Two forms of DNA contamination were considered: from the host and from the natural microbiota. The basecalled reads were mapped to the prokaryotic assemblies and Ovis aries (GCF_016772045.1) assembly downloaded from RefSeq with Minimap 2.25 [57]. The unmapped reads from the contamination filtering step were recruited for de novo assembly.
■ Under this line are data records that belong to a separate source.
(** The limbs after the carries are the bytes of the product. *)
Lemma product_limbs a b :
  bytes a -> bytes b -> (0 < length a + length b <= MAX_INTEGER_BYTES)%nat ->
  let full := (length a + length b)%nat in
  let r := mul_carry (full - 1)
    (mul_accumulate a (length a) b (length b) (replicate MAX_INTEGER_BYTES 0)) in
  length r = MAX_INTEGER_BYTES /\ be_val (take full r) = be_val a * be_val b /\
  (forall k, (k < full)%nat -> 0 <= r !!! k < 256).
Proof.
  intros Ha Hb Hlen full r. unfold MAX_INTEGER_BYTES in *.
  destruct (mul_accumulate_spec a b 40 Ha Hb) as (Hl & Hv & Hbd); [lia|lia|].
  destruct (mul_carry_spec (full - 1) full
    (mul_accumulate a (length a) b (length b) (replicate 40 0))) as (Hl' & Hv' & H0 & Hk).
  - unfold full. lia.
  - intros k Hk. apply Hbd. unfold full in *. lia.
  - specialize (Hbd (full - 1)%nat ltac:(unfold full; lia)). lia.
  - lia.
  - fold full in Hv. rewrite Hv in Hv'. fold r in Hl', Hv', H0, Hk |- *.
    split; [lia|]. split; [done|]. intros k Hkf.
    destruct (decide (k = 0%nat)) as [->|]; [|apply Hk; lia]. split; [lia|].
    pose proof (be_val_range a Ha). pose proof (be_val_range b Hb).
    destruct (lookup_lt_is_Some_2 r 0) as [x Hx]; [lia|].
    rewrite (list_lookup_total_correct _ _ _ Hx).
    assert (Htake : take full r = x :: take (full - 1) (drop 1 r)).
    { rewrite <- (drop_0 r) at 1. rewrite (drop_S _ _ _ Hx).
      destruct full eqn:E; [unfold full in *; lia|]. simpl. by rewrite Nat.sub_0_r. }
    assert (Hrest : 0 <= be_val (take (full - 1) (drop 1 r))).
    { apply be_val_range. rewrite <- map_seq_slice by (unfold full in *; lia).
      apply Forall_map, Forall_seq. intros i Hi. unfold is_u8. simpl. apply Hk. lia. }
    rewrite Htake, be_val_cons, length_take, length_drop, Nat.min_l in Hv' by (unfold full in *; lia).
    assert (be_val a * be_val b < 256 ^ Z.of_nat full).
    { unfold full. rewrite Nat2Z.inj_add, Z.pow_add_r by lia. nia. }
    replace (Z.of_nat full) with (1 + Z.of_nat (full - 1)) in * by (unfold full in *; lia).
    rewrite Z.pow_add_r in * by lia. change (256 ^ 1) with 256 in *.
    assert (0 < 256 ^ Z.of_nat (full - 1)) by (apply Z.pow_pos_nonneg; lia). nia.
Qed.

Lemma multiply_spec a b out :
  bytes a -> bytes b -> (length a + length b <= MAX_INTEGER_BYTES)%nat ->
  exists p, is_be_min (be_val a * be_val b) p /\
    (length p <= Nat.max 1 (length a + length b))%nat /\
    multiply_uint8_arrays (Some a) (length a) (Some b) (length b) (Some out) (Some (length out)) =
      if (length out <? length p)%nat then (false, out, Some (length out))
      else (true, written p out, Some (length p)).
Proof.
  intros Ha Hb Hlen. unfold multiply_uint8_arrays.
  rewrite (proj2 (Nat.ltb_ge _ _)) by lia. set (full := (length a + length b)%nat).
  destruct (Nat.eqb_spec full 0) as [H0|H0].
  { exists [0]. destruct a, b; try (unfold full in H0; simpl in H0; lia).
    split; [|split; [simpl; lia|]].
    - split_and!; [done|by repeat constructor|done|done].
    - cbn [length]. destruct (Nat.ltb_spec (length out) 1); [done|].
      rewrite <- (written_nil out) at 1. by rewrite insert_written by (simpl; lia). }
  destruct (product_limbs a b Ha Hb) as (Hl & Hv & Hbd); [unfold full in *; lia|].
  fold full in Hl, Hv, Hbd |- *.
  set (r := mul_carry _ _) in *. clearbody r.
  destruct (skip_zeros_spec (full - 1) 0 r) as (Hf & Hz & Hend).
  set (first := skip_zeros (full - 1) 0 r) in *. clearbody first.
  unfold MAX_INTEGER_BYTES in *. fold full in Hlen.
  set (p := take (full - first) (drop first r)).
  assert (Hp : length p = (full - first)%nat)
    by (unfold p; rewrite length_take, length_drop; lia).
  exists p. split; [|split; [lia|]].
  - assert (Hhd : head p = Some (r !!! first)).
    { unfold p. destruct (lookup_lt_is_Some_2 r first) as [x Hx]; [lia|].
      rewrite (drop_S _ _ _ Hx), (list_lookup_total_correct _ _ _ Hx).
      destruct (full - first)%nat eqn:E; [lia|done]. }
    split_and!.
    + intros E. rewrite E in Hp. simpl in Hp. lia.
    + unfold p. rewrite <- map_seq_slice by lia. apply Forall_map, Forall_seq.
      intros i Hi. unfold is_u8. simpl. apply Hbd. lia.
    + unfold p. rewrite <- be_val_leading_zeros; [done|lia|]. intros k Hk. apply Hz. lia.
    + rewrite Hhd. intros [= E]. destruct Hend as [Hend|]; [|done].
      destruct p as [|x [|y p']]; cbn [length] in Hp; try lia. by injection Hhd as ->; rewrite E.
  - rewrite Hp. destruct (Nat.ltb_spec (length out) (full - first)) as [|Hout]; [done|].
    rewrite (for_write_table (fun i => u8 (r !!! (first + i)%nat))) by done.
    do 3 f_equal. unfold p. rewrite <- map_seq_slice by lia.
    apply map_ext_in. intros i [_ Hi]%in_seq. apply u8_id, Hbd. lia.
Qed.

(** ** What the entry points leave of a buffer longer than declared *)

(** Only the declared length [m] is written, with a text and its terminator
    when the call succeeds, and nothing at all when it fails. *)
Definition text_within (m : nat) (out : list Z) (r : bool * list Z) : Prop :=
  (fst r = true -> (strlen (snd r) < m)%nat) /\ (fst r = false -> snd r = out) /\
  drop m (snd r) = drop m out.

Lemma text_within_refl m out : text_within m out (false, out).
Proof. done. Qed.

Lemma uint8_array_to_decimal_within l len out m :
  bytes l -> (len <= length l)%nat -> (0 < m <= length out)%nat ->
  text_within m out (uint8_array_to_decimal (Some l) len (Some out) m).
Proof.
  intros Hb Hlen Hm. destruct (Nat.ltb_spec MAX_INTEGER_BYTES len) as [H|H].
  { unfold uint8_array_to_decimal. rewrite (proj2 (Nat.ltb_lt _ _)), orb_true_r by done.
    apply text_within_refl. }
  destruct (uint8_array_to_decimal_room l len out m Hb H Hlen Hm) as (s & (_ & Hd & _) & _ & ->).
  destruct (Nat.ltb_spec m (length s + 1)) as [|Hs]; [apply text_within_refl|].
  unfold text_within, written, strlen. split; [|split; [done|]]; cbn [fst snd].
  - intros _. rewrite <- app_assoc, cstr_app by (by apply digit_nonzero).
    cbn [app]. rewrite cstr_zero, app_nil_r. lia.
  - rewrite drop_app_ge, drop_drop by (rewrite length_app; cbn [length]; lia).
    f_equal. rewrite length_app. cbn [length]. lia.
Qed.

Lemma format_qrl_amount_within l len out m :
  bytes l -> (len <= length l)%nat -> (0 < m <= length out)%nat ->
  text_within m out (format_qrl_amount (Some l) len (Some out) m).
Proof.
  intros Hb Hlen Hm. unfold format_qrl_amount. set (room := replicate _ 0).
  destruct (Nat.ltb_spec MAX_INTEGER_BYTES len) as [H|H].
  { unfold uint8_array_to_decimal. rewrite (proj2 (Nat.ltb_lt _ _)), orb_true_r by done.
    apply text_within_refl. }
  assert (Hroom : length room = (MAX_DECIMAL_DIGITS + 1)%nat) by apply length_replicate.
  destruct (uint8_array_to_decimal_room l len room (MAX_DECIMAL_DIGITS + 1) Hb H Hlen)
    as (s & Hs & Hls & ->); [lia|].
  rewrite (proj2 (Nat.ltb_ge _ _)) by lia. unfold written. rewrite <- app_assoc. cbn [app].
  pose proof (be_val_range (take len l) ltac:(by apply Forall_take)) as Hr.
  pose proof (format_with_decimals_room (be_val (take len l)) s
    (drop (length (s ++ [0])) room) 18 out m ltac:(lia) Hs ltac:(lia) Hm) as Hf.
  destruct (format_with_decimals _ _ _ _) as [ok out'].
  destruct (m <? _)%nat; [destruct Hf as [-> ->]; apply text_within_refl|].
  destruct Hf as (-> & _ & _ & Hd & Hl). by split; [|split].
Qed.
4.7. De Novo Assembly of Bovicola ovis Genome

To remove the adapters on the raw reads, Porechop 0.2.4 [58] was employed before the reads were filtered with NanoFilt 2.7.0 [59] for reads with quality greater than or equal to quality score 12. The remaining reads were mapped to the B. ovis mitochondrial minichromosomes (MH001201.1–MH0012012.1) [60] to separate reads belonging to the B. ovis mitochondrial genome and to the B. ovis chromosomes. The haploid genome size and heterozygosity were estimated using GenomeScope 2.0 [61]. The genome reads were filtered to remove those shorter than 500 bp and with a read quality below 12 using Nanofilt v2.8.0 [59] before being assembled with Flye 2.9.1 [62]. To improve the quality, Racon 1.4.3 [63] was implemented to polish the draft assemblies using the respective long-read sequences. Purge_Dups 1.2.6 [64] was used on the polished contigs to remove duplicated haplotypes. The completeness and quality of the complete genomes were evaluated using Samtools 1.10 [65], QUAST 5.0.2 [66] and BUSCO 5.4.5 [34] with the long reads sequenced from gDNA. The identity of the complete genomes was verified by BLAST [67].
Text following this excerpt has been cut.